◆ PROBLEM DESCRIPTION ◆
Report every line of the records that includes the word "input".

◆ TASK MATERIAL ◆
Definition enqueue_server_preface (c : h2conn) : option h2conn :=
  buf ← h2o_http2_encode_settings_frame (hc_buf c)
          [(H2O_HTTP2_SETTINGS_MAX_CONCURRENT_STREAMS, max_streams conf); (H2O_HTTP2_SETTINGS_ENABLE_CONNECT_PROTOCOL, 1)];
  buf ← h2o_http2_encode_window_update_frame buf 0
          (H2O_HTTP2_SETTINGS_HOST_CONNECTION_WINDOW_SIZE - H2O_HTTP2_SETTINGS_HOST_STREAM_INITIAL_WINDOW_SIZE);
  Some (set_hc_buf buf c).

Definition expect_preface (c : h2conn) (src : bytes) : option handled :=
  if len src <? len CONNECTION_PREFACE then Some (c, H2O_HTTP2_ERROR_INCOMPLETE, None)
  else if negb (bool_decide (take (length CONNECTION_PREFACE) src = CONNECTION_PREFACE))
  then Some (c, H2O_HTTP2_ERROR_PROTOCOL_CLOSE_IMMEDIATELY, None)
  else
    c ← enqueue_server_preface c;
    c ← match http2_origin_frame conf with
        | Some origin => buf ← h2o_http2_encode_origin_frame (hc_buf c) origin; Some (set_hc_buf buf c)
        | None => Some c
        end;
    c ← h2o_http2_conn_request_write c;
    Some (upd_io (fun i => set_io_expect EXPECT_DEFAULT (io_headers_unparsed i) i) c, len CONNECTION_PREFACE, None).

Definition run_read_expect (c : h2conn) (src : bytes) : option handled :=
  match io_read_expect (hc_io c) with
  | EXPECT_PREFACE => expect_preface c src
  | EXPECT_DEFAULT => expect_default c src
  | EXPECT_CONTINUATION => expect_continuation_of_headers c src
  end.

Definition enqueue_goaway (c : h2conn) (errnum : Z) (additional_data : bytes) : option h2conn :=
  if conn_rank (hc_state c) <? conn_rank CONN_IS_CLOSING then
    buf ← h2o_http2_encode_goaway_frame (hc_buf c) (hc_pull_max_open c) errnum additional_data;
    c ← h2o_http2_conn_request_write (set_hc_buf buf c);
    Some (set_conn_state CONN_HALF_CLOSED c)
  else Some c.

(** The connection, what is left of the input and the code; -1: the connection is gone. *)
Fixpoint parse_input_loop (fuel : nat) (c : h2conn) (input : bytes) : option (h2conn * bytes * Z) :=
  if (conn_rank (hc_state c) <? conn_rank CONN_IS_CLOSING) && negb (is_nil input) then
    match fuel with
    | O => None
    | S fuel =>
        '(c, ret, err_desc) ← run_read_expect c input;
        if ret =? H2O_HTTP2_ERROR_INCOMPLETE then Some (c, input, 0)
        else if ret <? 0 then
          c ← (if negb (ret =? H2O_HTTP2_ERROR_PROTOCOL_CLOSE_IMMEDIATELY)
               then enqueue_goaway c ret (from_option lit [] err_desc) else Some c);
          '(c, gone) ← close_connection conf c;
          Some (c, input, if (gone : bool) then -1 else 0)
        else parse_input_loop fuel c (drop (Z.to_nat ret) input)
    end
  else Some (c, input, 0).

Definition parse_input (c : h2conn) (input : bytes) : option (h2conn * bytes * Z) := parse_input_loop (length input) c input.

(** ** Timers *)

Definition on_idle_timeout (c : h2conn) : option (h2conn * bool) :=
  if io_in_flight (hc_io c) then c ← close_connection_now conf c; Some (c, true)
  else
    c ← enqueue_goaway c H2O_HTTP2_ERROR_NONE (lit "idle timeout");
    close_connection conf c.
End Conn.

◆ ANSWER TO THE EXERCISE ◆
(** The connection, what is left of the input and the code; -1: the connection is gone. *)
Fixpoint parse_input_loop (fuel : nat) (c : h2conn) (input : bytes) : option (h2conn * bytes * Z) :=
  if (conn_rank (hc_state c) <? conn_rank CONN_IS_CLOSING) && negb (is_nil input) then
        '(c, ret, err_desc) ← run_read_expect c input;
        if ret =? H2O_HTTP2_ERROR_INCOMPLETE then Some (c, input, 0)
          Some (c, input, if (gone : bool) then -1 else 0)
        else parse_input_loop fuel c (drop (Z.to_nat ret) input)
  else Some (c, input, 0).
Definition parse_input (c : h2conn) (input : bytes) : option (h2conn * bytes * Z) := parse_input_loop (length input) c input.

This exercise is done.